[Dataset excerpts]
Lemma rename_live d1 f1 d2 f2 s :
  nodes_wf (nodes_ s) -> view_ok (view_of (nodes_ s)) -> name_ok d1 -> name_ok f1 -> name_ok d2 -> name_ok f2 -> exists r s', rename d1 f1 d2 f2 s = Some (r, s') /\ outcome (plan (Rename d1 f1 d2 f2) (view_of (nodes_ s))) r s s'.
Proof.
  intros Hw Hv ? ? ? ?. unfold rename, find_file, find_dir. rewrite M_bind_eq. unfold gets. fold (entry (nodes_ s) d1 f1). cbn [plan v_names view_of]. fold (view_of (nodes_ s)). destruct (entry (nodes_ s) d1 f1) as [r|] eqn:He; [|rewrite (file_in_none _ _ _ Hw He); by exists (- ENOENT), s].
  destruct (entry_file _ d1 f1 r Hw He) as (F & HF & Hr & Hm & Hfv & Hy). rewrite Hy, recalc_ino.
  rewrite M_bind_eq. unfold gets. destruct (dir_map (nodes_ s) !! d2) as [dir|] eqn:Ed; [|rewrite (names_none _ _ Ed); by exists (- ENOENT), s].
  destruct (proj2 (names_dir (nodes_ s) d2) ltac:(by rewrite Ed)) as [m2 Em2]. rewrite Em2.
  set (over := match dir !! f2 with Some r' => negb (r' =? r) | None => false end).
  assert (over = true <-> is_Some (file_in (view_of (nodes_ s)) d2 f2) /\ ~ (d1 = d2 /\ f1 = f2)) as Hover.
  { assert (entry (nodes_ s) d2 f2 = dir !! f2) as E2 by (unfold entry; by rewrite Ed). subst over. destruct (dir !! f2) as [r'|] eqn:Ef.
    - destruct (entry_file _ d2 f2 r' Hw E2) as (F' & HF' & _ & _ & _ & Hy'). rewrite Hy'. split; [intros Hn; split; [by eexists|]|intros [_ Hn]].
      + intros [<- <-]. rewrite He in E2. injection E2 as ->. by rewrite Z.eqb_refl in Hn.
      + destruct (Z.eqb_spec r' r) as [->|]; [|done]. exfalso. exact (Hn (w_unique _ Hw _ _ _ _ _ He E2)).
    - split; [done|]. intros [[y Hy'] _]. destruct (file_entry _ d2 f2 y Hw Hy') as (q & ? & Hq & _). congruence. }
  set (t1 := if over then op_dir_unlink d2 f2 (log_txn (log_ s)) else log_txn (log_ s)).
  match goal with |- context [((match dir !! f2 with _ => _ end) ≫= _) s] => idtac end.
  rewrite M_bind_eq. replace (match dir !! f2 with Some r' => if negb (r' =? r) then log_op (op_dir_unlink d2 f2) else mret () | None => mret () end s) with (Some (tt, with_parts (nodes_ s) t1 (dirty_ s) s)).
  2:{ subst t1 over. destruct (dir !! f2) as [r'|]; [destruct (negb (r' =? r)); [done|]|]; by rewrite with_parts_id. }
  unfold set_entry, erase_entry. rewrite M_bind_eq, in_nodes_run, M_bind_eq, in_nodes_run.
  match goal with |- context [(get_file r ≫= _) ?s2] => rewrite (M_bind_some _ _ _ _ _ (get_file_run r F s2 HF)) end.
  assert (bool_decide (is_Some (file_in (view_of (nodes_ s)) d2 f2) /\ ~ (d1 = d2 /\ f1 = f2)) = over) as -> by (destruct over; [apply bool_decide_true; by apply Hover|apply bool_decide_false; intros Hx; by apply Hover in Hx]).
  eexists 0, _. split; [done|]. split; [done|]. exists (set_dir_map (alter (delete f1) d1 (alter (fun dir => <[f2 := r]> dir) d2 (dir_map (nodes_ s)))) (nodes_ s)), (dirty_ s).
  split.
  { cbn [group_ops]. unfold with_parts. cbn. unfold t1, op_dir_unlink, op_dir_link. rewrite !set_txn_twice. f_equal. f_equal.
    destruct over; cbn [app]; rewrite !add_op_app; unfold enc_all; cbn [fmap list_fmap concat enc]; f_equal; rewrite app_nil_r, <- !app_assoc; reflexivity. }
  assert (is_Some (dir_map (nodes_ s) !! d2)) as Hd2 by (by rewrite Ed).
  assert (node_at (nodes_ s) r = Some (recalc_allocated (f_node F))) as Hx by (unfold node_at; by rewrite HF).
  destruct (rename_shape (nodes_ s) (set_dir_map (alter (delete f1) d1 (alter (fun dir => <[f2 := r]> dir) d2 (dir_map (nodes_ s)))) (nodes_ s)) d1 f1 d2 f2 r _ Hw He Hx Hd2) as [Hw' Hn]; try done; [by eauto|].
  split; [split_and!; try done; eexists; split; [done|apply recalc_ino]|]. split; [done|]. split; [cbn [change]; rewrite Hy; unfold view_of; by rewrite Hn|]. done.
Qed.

**Activity:**
Transcribe the records above exactly, beginning at the line that contains "intros Hw Hv" and ending with the line that contains "destruct (entry_file _ d1", both included, and nothing else.

**Your solution:**
  intros Hw Hv ? ? ? ?. unfold rename, find_file, find_dir. rewrite M_bind_eq. unfold gets. fold (entry (nodes_ s) d1 f1). cbn [plan v_names view_of]. fold (view_of (nodes_ s)). destruct (entry (nodes_ s) d1 f1) as [r|] eqn:He; [|rewrite (file_in_none _ _ _ Hw He); by exists (- ENOENT), s].
  destruct (entry_file _ d1 f1 r Hw He) as (F & HF & Hr & Hm & Hfv & Hy). rewrite Hy, recalc_ino.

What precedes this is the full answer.